- _WHAT YOU SHOULD DO_
Reproduce word for word the lines between those holding "then t'' ← Resize" and "fields in the", inclusive, and nothing else from the data below.

Saved data entries:
+-------+

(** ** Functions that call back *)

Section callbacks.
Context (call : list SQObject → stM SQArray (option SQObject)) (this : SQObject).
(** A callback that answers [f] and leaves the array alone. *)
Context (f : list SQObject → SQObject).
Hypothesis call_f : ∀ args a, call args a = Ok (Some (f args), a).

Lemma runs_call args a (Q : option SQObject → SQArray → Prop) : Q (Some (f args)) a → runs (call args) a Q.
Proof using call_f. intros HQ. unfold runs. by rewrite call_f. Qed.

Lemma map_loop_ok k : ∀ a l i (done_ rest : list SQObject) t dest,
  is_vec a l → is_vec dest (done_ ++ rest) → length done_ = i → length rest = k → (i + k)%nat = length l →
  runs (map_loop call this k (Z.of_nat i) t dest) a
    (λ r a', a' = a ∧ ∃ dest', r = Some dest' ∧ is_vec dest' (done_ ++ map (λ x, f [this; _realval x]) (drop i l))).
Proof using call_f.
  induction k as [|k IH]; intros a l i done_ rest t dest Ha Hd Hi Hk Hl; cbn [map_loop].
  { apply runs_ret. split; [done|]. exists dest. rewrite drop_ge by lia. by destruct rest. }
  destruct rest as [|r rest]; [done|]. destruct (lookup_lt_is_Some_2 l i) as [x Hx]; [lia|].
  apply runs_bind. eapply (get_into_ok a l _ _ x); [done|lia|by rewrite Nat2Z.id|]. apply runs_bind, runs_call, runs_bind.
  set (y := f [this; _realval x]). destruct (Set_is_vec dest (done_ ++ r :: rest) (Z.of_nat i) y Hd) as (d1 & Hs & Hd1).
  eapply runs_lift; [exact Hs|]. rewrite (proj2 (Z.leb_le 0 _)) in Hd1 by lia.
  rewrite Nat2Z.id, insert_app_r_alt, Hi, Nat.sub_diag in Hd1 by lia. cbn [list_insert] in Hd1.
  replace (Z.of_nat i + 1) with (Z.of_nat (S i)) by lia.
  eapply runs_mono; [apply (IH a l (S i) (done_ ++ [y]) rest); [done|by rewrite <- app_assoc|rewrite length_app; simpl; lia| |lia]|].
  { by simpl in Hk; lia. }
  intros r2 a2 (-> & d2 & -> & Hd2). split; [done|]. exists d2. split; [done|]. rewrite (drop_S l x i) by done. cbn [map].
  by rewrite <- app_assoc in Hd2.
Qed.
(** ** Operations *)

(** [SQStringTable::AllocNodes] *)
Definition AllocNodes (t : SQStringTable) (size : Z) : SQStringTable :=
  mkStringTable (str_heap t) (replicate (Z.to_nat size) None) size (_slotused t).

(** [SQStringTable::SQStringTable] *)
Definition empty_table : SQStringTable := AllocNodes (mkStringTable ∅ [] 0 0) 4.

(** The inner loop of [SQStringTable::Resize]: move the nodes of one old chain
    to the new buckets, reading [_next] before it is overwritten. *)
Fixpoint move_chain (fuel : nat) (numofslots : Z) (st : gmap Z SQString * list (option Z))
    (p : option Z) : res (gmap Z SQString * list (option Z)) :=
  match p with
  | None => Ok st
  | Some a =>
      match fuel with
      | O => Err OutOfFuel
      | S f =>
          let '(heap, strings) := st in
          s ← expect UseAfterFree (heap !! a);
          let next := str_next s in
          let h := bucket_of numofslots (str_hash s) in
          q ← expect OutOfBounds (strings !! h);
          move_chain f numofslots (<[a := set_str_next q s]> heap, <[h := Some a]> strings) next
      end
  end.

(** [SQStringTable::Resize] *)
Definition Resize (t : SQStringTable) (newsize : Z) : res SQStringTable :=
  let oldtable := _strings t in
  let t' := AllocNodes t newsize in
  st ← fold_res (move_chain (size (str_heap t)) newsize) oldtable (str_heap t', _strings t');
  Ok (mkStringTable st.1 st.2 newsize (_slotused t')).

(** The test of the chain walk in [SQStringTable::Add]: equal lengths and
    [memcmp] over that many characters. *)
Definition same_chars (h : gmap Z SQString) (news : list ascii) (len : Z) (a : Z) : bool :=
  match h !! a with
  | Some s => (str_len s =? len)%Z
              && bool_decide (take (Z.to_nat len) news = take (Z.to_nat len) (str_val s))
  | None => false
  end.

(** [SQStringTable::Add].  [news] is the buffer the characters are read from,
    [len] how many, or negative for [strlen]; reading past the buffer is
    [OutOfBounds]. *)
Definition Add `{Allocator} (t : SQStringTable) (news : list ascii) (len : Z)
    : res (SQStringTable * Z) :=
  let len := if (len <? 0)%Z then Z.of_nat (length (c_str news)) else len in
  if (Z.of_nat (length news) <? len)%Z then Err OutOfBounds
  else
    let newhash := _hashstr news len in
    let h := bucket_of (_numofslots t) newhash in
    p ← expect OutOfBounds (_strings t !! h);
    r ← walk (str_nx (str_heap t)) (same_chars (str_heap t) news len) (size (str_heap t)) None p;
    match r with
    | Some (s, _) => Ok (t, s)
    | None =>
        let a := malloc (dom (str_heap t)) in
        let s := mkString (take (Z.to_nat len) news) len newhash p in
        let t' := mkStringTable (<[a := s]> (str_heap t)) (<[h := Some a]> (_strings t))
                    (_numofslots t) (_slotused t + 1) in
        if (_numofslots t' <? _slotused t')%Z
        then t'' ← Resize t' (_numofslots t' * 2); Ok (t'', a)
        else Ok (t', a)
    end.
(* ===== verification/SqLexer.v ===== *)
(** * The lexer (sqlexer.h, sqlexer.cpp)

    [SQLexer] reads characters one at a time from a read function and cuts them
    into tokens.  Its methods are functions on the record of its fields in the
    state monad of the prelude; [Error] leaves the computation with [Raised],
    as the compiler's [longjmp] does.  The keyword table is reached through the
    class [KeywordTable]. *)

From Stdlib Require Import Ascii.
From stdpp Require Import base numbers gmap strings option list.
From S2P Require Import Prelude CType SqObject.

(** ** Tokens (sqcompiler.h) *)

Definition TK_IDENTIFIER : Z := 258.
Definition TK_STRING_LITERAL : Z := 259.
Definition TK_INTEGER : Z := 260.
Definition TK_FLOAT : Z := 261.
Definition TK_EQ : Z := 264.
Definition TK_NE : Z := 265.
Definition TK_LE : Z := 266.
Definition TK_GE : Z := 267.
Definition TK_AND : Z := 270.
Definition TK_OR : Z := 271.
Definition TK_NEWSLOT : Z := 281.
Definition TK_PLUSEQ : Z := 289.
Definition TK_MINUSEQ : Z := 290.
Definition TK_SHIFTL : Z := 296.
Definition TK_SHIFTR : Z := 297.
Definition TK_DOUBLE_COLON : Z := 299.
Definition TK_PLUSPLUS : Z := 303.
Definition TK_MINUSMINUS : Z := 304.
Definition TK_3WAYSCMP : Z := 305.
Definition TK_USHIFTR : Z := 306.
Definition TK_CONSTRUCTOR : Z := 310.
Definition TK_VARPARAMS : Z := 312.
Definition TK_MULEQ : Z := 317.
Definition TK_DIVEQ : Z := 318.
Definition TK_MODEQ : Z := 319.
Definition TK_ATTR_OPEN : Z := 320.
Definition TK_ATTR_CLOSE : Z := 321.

+-------+

- _TASK RESPONSE_
        then t'' ← Resize t' (_numofslots t' * 2); Ok (t'', a)
        else Ok (t', a)
    end.
(* ===== verification/SqLexer.v ===== *)
(** * The lexer (sqlexer.h, sqlexer.cpp)

    [SQLexer] reads characters one at a time from a read function and cuts them
    into tokens.  Its methods are functions on the record of its fields in the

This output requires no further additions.